Red legged frog live it up in Placerville
A large coalition of federal, state and county agencies have joined forces to protect one tiny El Dorado County resident – a frog.
The red legged frog, to be exact.
In a meeting of the El Dorado County Irrigation District on Monday, the agencies agreed in concept to cooperate in creating a plan to manage the Spivey Pond property in Placerville, where a population of red legged frogs was discovered. The federally protected species was found in 1997 during an environmental study connected to a proposed timber harvest plan in the area. The pond is a drainage of North Weber Creek.
The species had been thought to be extinct in the Sierra until 1995, when an earlier population was found near the Feather River in Plumas County.
Included in Monday’s meeting were officials from the U.S. Bureau of Land Management, the Bureau of Reclamation, the U.S. Forest Service, the U.S. Fish and Wildlife Service, the California Department of Fish and Game, the American River Conservancy and the County Board of Supervisors. All but the County Board signed a “memorandum of understanding,” to cooperate in efforts to protect the species.

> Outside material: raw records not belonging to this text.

(** X10: for a file that is missing, is not JSON or holds a value without
    a length, [insert_bible_data] returns normally after logging one
    error; it does not connect and changes nothing else. *)
Theorem unreadable_file_ends_ingestion_early json_file_path w :
  unreadable json_file_path w ->
  exists r,
    insert.insert_bible_data json_file_path w = (Returned tt, set_log (log w ++ [r]) w)
    /\ lvl r = ERROR.
Proof.
  unfold unreadable, insert.insert_bible_data, read_json. munfold.
  destruct (files w !! json_file_path) as [[v| |]|]; simpl.
  - intros [e ->]. simpl. destruct e; simpl; by eexists.
  - intros _. by eexists.
  - intros _. by eexists.
  - intros _. by eexists.
Qed.

Lemma unreadable_file_ends_ingestion_early_witness :
  exists r,
    insert.insert_bible_data "bible.json" Examples.genesis_world
    = (Returned tt, set_log (log Examples.genesis_world ++ [r]) Examples.genesis_world)
    /\ lvl r = ERROR.
Proof.
  apply (unreadable_file_ends_ingestion_early "bible.json" Examples.genesis_world).
  vm_compute. exact I.
Defined.

Lemma session_run_env q w : env (session_run q w).2 = env w.
Proof.
  unfold session_run. munfold.
  destruct (faults w) as [|[] fs]; simpl; try done;
    (destruct (params_pack q); simpl; [|done]);
    destruct (cypher_exec q (neo4j w)) as [[rows g]|e]; done.
Qed.

Lemma insert_verse_env verse_data counts w :
  env (insert.insert_verse verse_data counts w).2 = env w.
Proof.
  unfold insert.insert_verse. munfold.
  destruct (py_get verse_data "book") as [b|]; [|done].
  destruct (py_get verse_data "chapter") as [c|]; [|done].
  destruct (py_get verse_data "verse") as [v|]; [|done].
  destruct (py_get verse_data "text") as [t|]; [|done].
  destruct (negb _); [done|].
  destruct (py_int (env w) c) as [cz|]; [|done].
  destruct (py_int (env w) v) as [vz|]; [|done].
  pose proof (session_run_env (MergeVerse b cz vz t) w) as H.
  destruct (session_run _ w) as [[rows|e] w1]; simpl in *; done.
Qed.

“The species was common in the Sierra prior to the Gold Rush,” said Alan Ehrgott, executive director of the American River Conservancy.
“But they were hunted by 49ers for their legs,” he said. “They were also subject to predation by bull frogs and sunfish, which were introduced to the area later.”

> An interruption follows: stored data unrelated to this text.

(** Batch-inference cell: wait for the batch job. *)
Definition is_batch_job_finished (desc : pyval) : pyresult pyval :=
  let* job := getitem desc "batchInferenceJob" in
  let* status := getitem job "status" in
  if eq_str status "ACTIVE" then Ret (PBool true)
  else
    let* failed := contains "FAILED" status in
    if failed : bool
    then Raise (ValueError ("Batch job failed!" +:+ nl) [desc])
    else Ret PNone.

(** The [describe_*] response shape these predicates read. *)
Definition describe_response (kind status : string) : pyval :=
  PDict [(kind, PDict [("status", PStr status)])].

(* ===================================================================== *)
(** ** ARN look-up by name                                                *)
(* ===================================================================== *)

(** [next(filter(pred, items))]: the first item on which [pred] is truthy;
    [StopIteration] when the filter is exhausted. An exception raised by
    [pred] on an earlier item propagates. *)
Fixpoint next_filter (pred : pyval -> pyresult bool) (items : list pyval)
  : pyresult pyval :=
  match items with
  | [] => Raise StopIteration
  | c :: rest =>
      let* hit := pred c in
      if hit : bool then Ret c else next_filter pred rest
  end.

(** [map(lambda c: c["name"], items)], which [str.join] reads to its end
    before it joins anything. *)
Fixpoint name_values (items : list pyval) : pyresult (list pyval) :=
  match items with
  | [] => Ret []
  | c :: rest =>
      let* n := getitem c "name" in
      let* ns := name_values rest in
      Ret (n :: ns)
  end.

(** [str.join] wants [str] items: the first item of another type, at
    position [i], is a [TypeError]. *)
Fixpoint str_items (i : nat) (vs : list pyval) : pyresult (list string) :=
  match vs with
  | [] => Ret []
  | PStr s :: rest => let* ns := str_items (Datatypes.S i) rest in Ret (s :: ns)
  | v :: _ =>
      Raise (TypeError ("sequence item " +:+ str_of_nat i +:+ ": expected str instance, "
                          +:+ type_name v +:+ " found"))
  end.

(** The names as [str.join] gets them. *)
Definition names_of (items : list pyval) : pyresult (list string) :=
  let* vs := name_values items in str_items 0 vs.

Definition name_is (wanted : string) (c : pyval) : pyresult bool :=
  let* n := getitem c "name" in Ret (eq_str n wanted).

(** Shared body of the two look-ups: [what] is the noun of the message,
    [arn_key] the field returned. The [try] catches [StopIteration] only. *)
Definition get_arn_by_name (what arn_key : string) (items : list pyval)
    (wanted : string) : pyresult pyval :=
  match next_filter (name_is wanted) items with
  | Ret c => getitem c arn_key
  | Raise StopIteration =>
      let* ns := names_of items in
      Raise (ValueError
               (what +:+ " '" +:+ wanted +:+ "' not found! Got:" +:+ nl +:+ "- "
                  +:+ join (nl +:+ "- ") ns) [])
  | Raise e => Raise e
  end.

(** [campaigns] is [personalize.list_campaigns()["campaigns"]]. *)
Definition get_campaign_arn_by_name (campaigns : list pyval)
    (campaign_name : string) : pyresult pyval :=
  get_arn_by_name "Campaign" "campaignArn" campaigns campaign_name.

(** [filters] is [personalize.list_filters(...)["Filters"]]. *)
Definition get_filter_arn_by_name (filters : list pyval)
    (filter_name : string) : pyresult pyval :=
  get_arn_by_name "Filter" "filterArn" filters filter_name.

(** A summary item as the service lists it. *)
Definition summary (arn_key name arn : string) : pyval :=
  PDict [("name", PStr name); (arn_key, PStr arn)].

Definition is_ValueError {A} (r : pyresult A) : Prop :=
  exists msg shown, r = Raise (ValueError msg shown).

(* ===================================================================== *)
(** ** The polling spinner                                                *)
(* ===================================================================== *)

(** What a cell can observe and change while it waits: the wall clock (in
    seconds), the lines written to the output stream (literal text plus the
    values interpolated into it), and the cell's own state [S] (notebook
    globals, the remote service). *)
Record world (S : Type) : Type := World {
  now : Z;
  stdout : list (string * list pyval);
  env : S
}.
Arguments World {S} now stdout env.
Arguments now {S} w.
Arguments stdout {S} w.
Arguments env {S} w.

(** [time.sleep(secs)] *)
Definition sleep {S} (secs : Z) (w : world S) : world S :=
  World (now w + secs) (stdout w) (env w).

(** [print(text)] with interpolated values [shown]. *)
Definition emit {S} (text : string) (shown : list pyval) (w : world S) : world S :=
  World (now w) (stdout w ++ [(text, shown)]) (env w).

Definition set_env {S} (e : S) (w : world S) : world S :=
  World (now w) (stdout w) e.

(** Modelled from the spec: the three outcomes of a completion predicate
    (section 3); the spinner's code, which would name them, is not among
    the sources. *)
Inductive outcome : Type :=
| NotYetFinished
| FinishedOk
| FatalFailure.

(** How a Python predicate signals them: a truthy return value stops with
    success, a falsy one ([None]) continues, a raised exception is the
    fatal failure (the spec has no other place for an exception of the
    predicate). *)
Definition outcome_of (r : pyresult pyval) : outcome :=
  match r with
  | Ret v => if truthy v then FinishedOk else NotYetFinished
  | Raise _ => FatalFailure
  end.

Section Spinner.

Context {S Snapshot : Type}.

(** Modelled from the spec: how a run of the spinner ends (sections 4.1
    and 7): normal return, the two errors of its own, each carrying the
    last snapshot, or the error of the status-producing operation passed
    on as it is. *)
Inductive spinner_result : Type :=
| Returned
| JobFailed (last : Snapshot)
| PollingTimedOut (last : Snapshot)
| FetchError (e : pyexn).

(** What the spinner does, in order. *)
Inductive event : Type :=
| EvPoll (r : pyresult Snapshot)
| EvClassify (s : Snapshot) (o : outcome)
| EvDisplay (s : Snapshot) (text : string)
| EvSleep (secs : Z).

(** Each event is logged with the world as it is right after it. *)
Definition entry : Type := event * world S.

Inductive verdict : Type :=
| Stop (r : spinner_result)
| Again.

Record run : Type := Run {
  result : option spinner_result;   (* [None]: still polling *)
  trace : list entry;
  final : world S
}.

Variable fn_poll_result : world S -> pyresult Snapshot * world S.
Variable fn_is_finished : Snapshot -> world S -> outcome * world S.
Variable fn_stringify_result : Snapshot -> world S -> string * world S.
Variable poll_secs : Z.
Variable timeout_secs : Z.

Ehrgott noted that the frog really began to disappear about 20 years ago, and was recently thought to be extinct in the upper elevations.
“We think of the frog as a sort of water quality canary,” he said. “Miners used canaries to test the air quality in the mine shafts, and the frog serves the same purpose for water quality. So there was some excitement in finding a significant breeding population of the frog.”
Late last year, the American River Conservancy purchased a 54-acre site around the pond where the frogs were discovered, a purchase it funded through loans and private donations. On Tuesday, the Wildlife Conservation Group approved a grant which will allow ARC to pay off the loans. Total purchase price of the property was a little more than $300,000.
“Now science is brought to bear to protect this species,” Ehrgott said. “There are several options as to how to best allow the frog to recover. As an example, we’re looking to cooperate with other pond owners to possibly relocate numbers of the species to other areas.”
Ehrgott says that ponds can be drained to rid them of predator species such as bull frogs and bass. Then the red legged frog could be introduced to the predator-free environment.
“That’s just one possibility,” he said. “A big concern is how to do this with the least possible impact to the taxpayer.”